If a customer has already provided a reasonable Self-Certification he/she is not required to provide another Self-Certification in case of further account openings. Only if there is a change in customer’s data, account holders are required to inform the Financial Institution and provide a new reasonable Self-Certification.

Also for pre-existing accounts (accounts opened before 1 October 2016) customer are required to provide a reasonable Self-Certification if reportable indicia where identified by the Financial Institution. Upon providing this Self-Certification customers are able to confirm the already identified indicia and to provide their respective tax identification number. Furthermore, customers can cure identified indicia by providing a reasonable valid Self-Certification and other appropriate Documentary Evidence. However, if customers do not provide the Financial Institution with a reasonable Self-Certification (and in certain cases also valid Documentary Evidence) the Financial Institution is legally bound to report the account based on indicia identified.

In which circumstances will accounts be reported?

If a customer was identified as tax resident in a Reportable Jurisdiction (= a Jurisdiction with which Austria is committed to exchange information), the accounts as well as certain data of the customer (in certain cases also data of the controlling person) will be reported by the Financial Institution to the Austrian tax authority. The Austrian tax authority will then exchange the information with the respective authorities of the countries in which the customer (or in certain cases the controlling person) is tax resident. The same applies for customers which are tax resident in Austria but have also other tax residencies in Reportable Jurisdictions.

The GMSG reporting starts in 2017 and includes data about the previous calendar year.

Which data will be reported?

In general the Financial Institution is required to report all reportable financial accounts (Depository Accounts, Custodial Accounts, etc.) of customers who are tax resident in a Reportable Jurisdiction.

The reportable customer and account data include:

  • Name and address
  • Jurisdiction(s) of residence and the respective tax identification number(s)
  • Date and place of birth
  • Account number/number of the custodial account
  • Account balance(s) and values of a custodial account as at the end of the respective calendar year/reporting period
  • Gross income amounts and gross proceeds


Also in case of an account closure the Financial Institution is obligated to report the account as closed to the Austrian tax authority.
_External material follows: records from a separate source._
(** *** Decimal digits and [int] *)

Lemma is_decimal_value c :
  is_decimal c = true -> exists v, decimal_value c = Some v /\ v < 10.
Proof.
  unfold is_decimal, in_ranges, decimal_value.
  generalize decimal_ranges. intros tbl H.
  induction tbl as [|r tbl IH]; [discriminate|].
  cbn [existsb find] in *.
  destruct ((fst r <=? c) && (c <=? snd r)).
  - eexists. split; [reflexivity|]. by apply N.mod_lt.
  - apply IH. exact H.
Qed.

Lemma digit_of_range c : (0 <= digit_of c <= 9)%Z.
Proof.
  unfold digit_of, decimal_value.
  destruct (find _ _); [|lia].
  assert ((c - fst p) mod 10 < 10) as H by (by apply N.mod_lt).
  revert H. generalize ((c - fst p) mod 10). intros v Hv. lia.
Qed.

Lemma int_two d1 d2 :
  is_decimal d1 = true -> is_decimal d2 = true ->
  int [d1; d2] = Some (10 * digit_of d1 + digit_of d2)%Z.
Proof.
  intros H1 H2. unfold int, digit_of. cbn [int_digits].
  destruct (is_decimal_value _ H1) as (v1 & -> & _).
  destruct (is_decimal_value _ H2) as (v2 & -> & _).
  f_equal; lia.
Qed.

Lemma int_four c1 c2 d1 d2 :
  is_decimal c1 = true -> is_decimal c2 = true ->
  is_decimal d1 = true -> is_decimal d2 = true ->
  int [c1; c2; d1; d2]
  = Some (1000 * digit_of c1 + 100 * digit_of c2 + 10 * digit_of d1 + digit_of d2)%Z.
Proof.
  intros H1 H2 H3 H4. unfold int, digit_of. cbn [int_digits].
  destruct (is_decimal_value _ H1) as (v1 & -> & _).
  destruct (is_decimal_value _ H2) as (v2 & -> & _).
  destruct (is_decimal_value _ H3) as (v3 & -> & _).
  destruct (is_decimal_value _ H4) as (v4 & -> & _).
  f_equal; lia.
Qed.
Where can I gather further information regarding my tax residence?

It has to be noted, that the tax residence is mainly defined according to the local provisions of the respective jurisdiction. Indicia could be the place of residence, the Habitual Residence or the centre of vital interests.

If customers are unsure about their tax residence, they should consult their tax adviser in order to clarify their residence for tax purposes. Further customers may also consult certain information centers of the tax authority or the portal of the OECD (Automatic Exchange Portal).

It has to be noted that Financial Institutions are prohibited from providing any tax or legal advice regarding the declaration of tax residence/s of their customers.